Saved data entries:
(** C2, as the code has it.  [safe_float] returns 0.0 or the value that
    [float] gives the stripped field text; that value is never NaN, and it
    may be infinite.  Hence no field of a record produced by ingestion is
    NaN. *)
Theorem safe_float_never_nan :
  (forall (fields : list string) (idx : Z),
     is_nan (safe_float fields idx) = false
     /\ (safe_float fields idx = lit "0.0"
         \/ exists field : string,
              fields !! Z.to_nat idx = Some field
              /\ of_string (strip field) = Some (safe_float fields idx)))
  /\ (forall (col : ColumnMap.t) (rows : list (list string)),
        Forall (fun r => Forall (fun x => is_nan x = false) (field_values r))
               (records (load_rows col rows)))
  /\ (forall file_rows : list (list string),
        match load_csv file_rows with
        | Some recs =>
            Forall
              (fun r => Forall (fun x => is_nan x = false) (field_values r))
              recs
        | None => file_rows = []
        end).
Proof.
  assert (Hrows : forall col rows,
    Forall (fun r => Forall (fun x => is_nan x = false) (field_values r))
           (records (load_rows col rows))).
  { intros col rows. unfold load_rows.
    apply load_rows_records_ind; [apply convert_row_not_nan | constructor]. }
  split; [ | split].
  - intros fields idx. split; [apply safe_float_not_nan | ].
    rewrite lit_0_0.
    destruct (safe_float_cases fields idx) as [H | (f & H1 & H2 & _)];
      [by left | right; by exists f].
  - exact Hrows.
  - intros [ | header rows]; simpl; [done | apply Hrows].
Qed.

(** C2 as stated fails: the text "inf" is a float that is not NaN, so
    [safe_float] returns an infinity, and the record built from such a row
    has infinite depth fields. *)
Lemma safe_float_returns_infinity :
  ~ (safe_float ["inf"] 0 = lit "0.0"
     \/ is_finite (safe_float ["inf"] 0) = true)
  /\ exists r : WitsRecord.t,
       load_csv [["Bit Depth m"]; ["inf"]] = Some [r]
       /\ is_finite (WitsRecord.bit_depth r) = false.
Proof.
  split.
  - vm_compute. intros [H | H]; discriminate.
  - eexists. split; [vm_compute; reflexivity | reflexivity].
Qed.

(** * Column mapping *)

Section ColumnMapping.
Import ColumnMap Rules.

Lemma get_set_eq (f : field) (i : Z) (m : t) : get f (set f i m) = i.
Proof. destruct m, f; reflexivity. Qed.

Lemma get_set_ne (f g : field) (i : Z) (m : t) :
  f <> g -> get g (set f i m) = get g m.
Proof. intros H. destruct m, f, g; try reflexivity; done. Qed.

(** The [if]/[elif] chain is the first-match evaluation of the rules. *)
Lemma map_column_first_match (m : t) (i : Z) (col : string) :
  map_column m i col
  = match column_field col with Some f => set f i m | None => m end.
Proof.
  unfold map_column, column_field, rules, first_match.
  repeat match goal with
         | |- context [if ?b then Some _ else _] => destruct b; [reflexivity | ]
         end.
  reflexivity.
Qed.

Lemma get_map_column (f : field) (m : t) (i : Z) (col : string) :
  get f (map_column m i col)
  = if decide (column_field col = Some f) then i else get f m.
Proof.
  rewrite map_column_first_match.
  destruct (column_field col) as [g | ].
  - destruct (decide (Some g = Some f)) as [[= ->] | Hne].
    + apply get_set_eq.
    + apply get_set_ne. congruence.
  - by destruct (decide _).
Qed.

Lemma get_map_columns_from (f : field) (header : list string) :
  forall (i : Z) (m : t),
    get f (map_columns_from i header m)
    = match last_column_from i f header with
      | Some j => j
      | None => get f m
      end.
Proof.
  induction header as [ | col rest IH]; intros i m; simpl; [done | ].
  rewrite IH.
  destruct (last_column_from (i + 1) f rest); [done | ].
  rewrite get_map_column. by destruct (decide _).
Qed.

Lemma last_column_from_None (f : field) (header : list string) :
  forall i : Z,
    last_column_from i f header = None
    <-> Forall (fun col => column_field col <> Some f) header.
Proof.
  induction header as [ | col rest IH]; intros i; simpl.
  - split; [constructor | done].
  - rewrite Forall_cons, <- (IH (i + 1)).
    destruct (last_column_from (i + 1) f rest); [intuition congruence | ].
    destruct (decide (column_field col = Some f)); intuition congruence.
Qed.

Lemma last_column_from_Some (f : field) (header : list string) :
  forall i j : Z,
    last_column_from i f header = Some j ->
    exists (n : nat) (col : string),
      j = i + Z.of_nat n
      /\ header !! n = Some col
      /\ column_field col = Some f
      /\ forall (k : nat) (col' : string),
           (n < k)%nat -> header !! k = Some col' ->
           column_field col' <> Some f.
Proof.
  induction header as [ | col rest IH]; intros i j; simpl; [done | ].
  destruct (last_column_from (i + 1) f rest) as [j' | ] eqn:E.
  - intros [= <-]. destruct (IH _ _ E) as (n & c & -> & Hn & Hc & Hlast).
    exists (S n), c. repeat split; [lia | done | done | ].
    intros [ | k] col' Hk; [lia | ]. simpl. apply Hlast. lia.
  - destruct (decide (column_field col = Some f)) as [Hc | ]; [ | done].
    intros [= <-]. exists 0%nat, col. repeat split; [lia | done | ].
    intros [ | k] col' Hk; [lia | ]. simpl. intros Hk'.
    apply last_column_from_None in E.
    apply (proj1 (Forall_lookup _ _) E k col' Hk').
Qed.

(** [last_column] is the position of the last column standing for [f]. *)
Lemma last_column_spec (f : field) (header : list string) (j : Z) :
  last_column f header = Some j
  <-> exists (n : nat) (col : string),
        j = Z.of_nat n
        /\ header !! n = Some col
        /\ column_field col = Some f
        /\ forall (k : nat) (col' : string),
             (n < k)%nat -> header !! k = Some col' ->
             column_field col' <> Some f.
Proof.
  unfold last_column. split.
  - intros H. destruct (last_column_from_Some _ _ _ _ H)
      as (n & col & -> & Hn & Hc & Hlast).
    exists n, col. split; [lia | ]. split; [done | ]. split; done.
  - intros (n & col & -> & Hn & Hc & Hlast).
    destruct (last_column_from 0 f header) as [j' | ] eqn:E.
    + destruct (last_column_from_Some _ _ _ _ E)
        as (n' & col' & -> & Hn' & Hc' & Hlast').
      destruct (Nat.lt_trichotomy n n') as [Hlt | [-> | Hlt]].
      * by destruct (Hlast n' col' Hlt Hn').
      * done.
      * by destruct (Hlast' n col Hlt Hn).
    + apply last_column_from_None in E.
      by destruct (proj1 (Forall_lookup _ _) E n col Hn).
Qed.

End ColumnMapping.

(** C6.  Each header column sets at most one attribute, the one of the
    first rule (in the fixed order) that its text matches; an attribute
    ends up holding the index of the last header column standing for it,
    and -1 when there is none: when several columns stand for the same
    attribute the last one in header order is recorded. *)
Theorem map_columns_first_pattern_last_column :
  (forall (m : ColumnMap.t) (i : Z) (col : string),
     match Rules.column_field col with
     | Some f =>
         ColumnMap.get f (map_column m i col) = i
         /\ forall g, g <> f ->
              ColumnMap.get g (map_column m i col) = ColumnMap.get g m
     | None => map_column m i col = m
     end)
  /\ (forall (header : list string) (f : ColumnMap.field),
        ColumnMap.get f (map_columns header)
        = match Rules.last_column f header with
          | Some j => j
          | None => -1
          end)
  /\ (forall (header : list string) (f : ColumnMap.field) (j : Z),
        Rules.last_column f header = Some j
        <-> exists (n : nat) (col : string),
              j = Z.of_nat n
              /\ header !! n = Some col
              /\ Rules.column_field col = Some f
              /\ forall (k : nat) (col' : string),
                   (n < k)%nat -> header !! k = Some col' ->
                   Rules.column_field col' <> Some f).
Proof.
  split; [ | split; [ | intros header f j; apply last_column_spec]].
  - intros m i col. rewrite map_column_first_match.
    destruct (Rules.column_field col) as [f | ]; [ | done].
    split; [apply get_set_eq | ].
    intros g Hg. apply get_set_ne. congruence.
  - intros header f. unfold map_columns, Rules.last_column.
    rewrite get_map_columns_from.
    destruct (Rules.last_column_from 0 f header); [done | by destruct f].
Qed.

(** * The ingestion loop *)

Section Ingestion.
Variable col : ColumnMap.t.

### Exercise
Write out word for word only the lines from the start of the entries down to the line with "(forall (fields : list", please, including both ends.

### Task solution
(** C2, as the code has it.  [safe_float] returns 0.0 or the value that
    [float] gives the stripped field text; that value is never NaN, and it
    may be infinite.  Hence no field of a record produced by ingestion is
    NaN. *)
Theorem safe_float_never_nan :
  (forall (fields : list string) (idx : Z),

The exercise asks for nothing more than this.